Find the integral from -∞ to -1 of 1/(1+x²) dx.

I started working the problem out, and so far I got the lim as z→-∞ of [arctan (-1) - arctan (z)].

I'm a little bit confused exactly what is means when you plug -∞ into z, and how to solve the problem from here.

Thank you!

The indefinite integral is arctan x, as you have already indicated.

arctan(-infinity), the angle that has a tangent of -infinity, is (3/2)*pi

arctan(-1) = (7/8)*(2 pi) = (7/4)pi

That makes the answer pi/4

To find the integral from -∞ to -1 of 1/(1+x²), you correctly started by evaluating the antiderivative of the function. However, it seems that there might be a slight error in your calculations.

The antiderivative of 1/(1+x²) is arctan(x), so the integral becomes arctan(x)| from -∞ to -1.

When you evaluate the limits, you need to consider what happens as x approaches -∞ and -1.

As x approaches -∞, the arctan(x) term becomes -π/2. This is because the arctan function approaches -π/2 as the argument approaches -∞.
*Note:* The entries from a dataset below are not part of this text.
(* ===== verification/SigmaCondition.v ===== *)
(** rules_engine/sigma.py, the conditions of detection rules: their tokens, the
    translation to reverse Polish notation and its evaluation on a stack. *)
From S2P Require Import Prelude PyBase PyRuntime.
Import Str.

Module SigmaCondition.

(** What escapes: the [ValueError]s the code raises itself, those of the
    runtime, and [re.error] from a rule's own regular expression. *)
Inductive sigma_exn : Type :=
  | SigmaValueError
  | SigmaPy (e : py_exn)
  | ReError.

Abbreviation res := (result sigma_exn).

(** * Tokens *)
Section tokens.
(** [\w] of the [re] module. *)
Variable is_word : Z -> bool.

(** [[A-Za-z0-9_*]] ignoring case: four other letters fold to ASCII ones. *)
Definition name_char (c : Z) : bool :=
  ((65 <=? c) && (c <=? 90)) || ((97 <=? c) && (c <=? 122)) || ((48 <=? c) && (c <=? 57)) ||
  one_of (lit "_*") c || one_of [304; 305; 383; 8490] c.

(** [\band\b] and the like at the head of [s]; [prev] says whether a word
    character stands before. *)
Definition word_here (w : str) (prev : bool) (s : str) : bool :=
  negb prev && bool_decide (lower (take (length w) s) = w) &&
  match drop (length w) s with [] => true | c :: _ => negb (is_word c) end.

Definition connective_here (prev : bool) (s : str) : option nat :=
  if word_here (lit "and") prev s then Some 3%nat
  else if word_here (lit "or") prev s then Some 2%nat
  else if word_here (lit "not") prev s then Some 3%nat
  else None.

(** [CONDITION_TOKENS_RE.findall]; [skip] characters belong to the token just
    found. *)
Fixpoint CONDITION_TOKENS_RE (skip : nat) (prev : bool) (s : str) : list str :=
  match s with
  | [] => []
  | c :: s' =>
      match skip with
      | S skip => CONDITION_TOKENS_RE skip (is_word c) s'
      | O =>
          if one_of (lit "()") c then [c] :: CONDITION_TOKENS_RE 0 (is_word c) s'
          else
            match connective_here prev s with
            | Some n => take n s :: CONDITION_TOKENS_RE (n - 1) (is_word c) s'
            | None =>
                let n := span_len name_char s in
                if bool_decide (n = 0%nat) then CONDITION_TOKENS_RE 0 (is_word c) s'
                else take n s :: CONDITION_TOKENS_RE (n - 1) (is_word c) s'
            end
      end
  end.

Definition keyword_tokens : list str := [lit "and"; lit "or"; lit "not"; lit "("; lit ")"].

Definition _tokenize_condition (condition : str) : res (list str) :=
  let tokens := CONDITION_TOKENS_RE 0 false condition in
  match tokens with
  | [] => Raise SigmaValueError
  | _ => Ok (map (fun t => if bool_decide (lower t ∈ keyword_tokens) then lower t else t) tokens)
  end.
End tokens.

(** * Reverse Polish notation *)
Definition precedence (token : str) : option Z :=
  if bool_decide (token = lit "or") then Some 1
  else if bool_decide (token = lit "and") then Some 2
  else if bool_decide (token = lit "not") then Some 3
  else None.

(** The two loops that move operators from the stack (top first). *)
Fixpoint pop_to_paren (output stack : list str) : list str * list str :=
  match stack with
  | t :: stack' => if bool_decide (t = lit "(") then (output, stack) else pop_to_paren (output ++ [t]) stack'
  | [] => (output, [])
  end.
Fixpoint pop_higher (p : Z) (output stack : list str) : list str * list str :=
  match stack with
  | t :: stack' =>
      match precedence t with
      | Some q => if p <=? q then pop_higher p (output ++ [t]) stack' else (output, stack)
      | None => (output, stack)
      end
  | [] => (output, [])
  end.

Definition rpn_token (st : list str * list str) (token : str) : res (list str * list str) :=
  let (output, stack) := st in
  if bool_decide (token = lit "(") then Ok (output, token :: stack)
  else if bool_decide (token = lit ")") then
    match pop_to_paren output stack with
    | (_, []) => Raise SigmaValueError
    | (output, _ :: stack) => Ok (output, stack)
    end
  else
    match precedence token with
    | Some p => let (output, stack) := pop_higher p output stack in Ok (output, token :: stack)
    | None => Ok (output ++ [token], stack)
    end.

Fixpoint flush (output stack : list str) : res (list str) :=
  match stack with
  | [] => Ok output
  | t :: stack' =>
      if bool_decide (t = lit "(") || bool_decide (t = lit ")") then Raise SigmaValueError
      else flush (output ++ [t]) stack'
  end.

Definition _to_rpn (tokens : list str) : res (list str) :=
  let! st := foldM rpn_token ([], []) tokens in
  let (output, stack) := st : list str * list str in
  flush output stack.

(** * Evaluation *)

(** [matched], the fields that matched and the notes on quality. *)
Abbreviation value F := (bool * list (str * F) * list str)%type.

Section evaluation.
Context {F : Type}.
(** [{**a, **b}] *)
Definition merge (a b : list (str * F)) : list (str * F) := fold_left (fun d kv => Dict.set (fst kv) (snd kv) d) b a.

(** What a selection evaluates to, and the selections a token stands for. *)
Variable selection_result : str -> res (value F).
Variable _expand_selection_tokens : str -> list str.

Definition aggregate_step (acc : value F) (selection_name : str) : res (value F) :=
  let '(aggregate_match, aggregate_fields, aggregate_quality) := acc in
  let! (matched, fields, quality) := selection_result selection_name in
  Ok (if (matched : bool) then (true, merge aggregate_fields fields, aggregate_quality ++ quality)
      else (aggregate_match, aggregate_fields, aggregate_quality ++ quality)).

Definition eval_token (stack : list (value F)) (token : str) : res (list (value F)) :=
  if bool_decide (token = lit "not") then
    match stack with
    | [] => Raise (SigmaPy IndexError)
    | (v, matched_fields, qualities) :: stack =>
        Ok ((negb v, if v then [] else matched_fields, qualities) :: stack)
    end
  else if bool_decide (token = lit "and") || bool_decide (token = lit "or") then
    match stack with
    | (rv, rf, rq) :: (lv, lf, lq) :: stack =>
        Ok (if bool_decide (token = lit "and") then (lv && rv, merge lf rf, lq ++ rq) :: stack
            else (lv || rv, if rv then rf else lf, lq ++ rq) :: stack)
    | _ => Raise (SigmaPy IndexError)
    end
  else
    match _expand_selection_tokens token with
    | [] => Raise SigmaValueError
    | expanded =>
        let! v := foldM aggregate_step (false, [], []) expanded in
        Ok (v :: stack)
    end.

Definition eval_rpn (rpn : list str) : res (value F) :=
  let! stack := foldM eval_token [] rpn in
  match stack with [v] => Ok v | _ => Raise SigmaValueError end.
End evaluation.
End SigmaCondition.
As x approaches -1, the arctan(x) term becomes -π/4. This is because the arctan function approaches -π/4 as the argument approaches -1.

Therefore, the integral from -∞ to -1 of 1/(1+x²) is:

[arctan(x)]| from -∞ to -1 = [arctan(-1) - arctan(-∞)] = -π/4 - (-π/2) = -π/4 + π/2 = π/4.

Hence, the value of the integral is π/4.

Note: To evaluate the limit as z approaches -∞, we usually use the concept of limits. In this case, we can simplify it by using the known limit of arctan(-∞) = -π/2.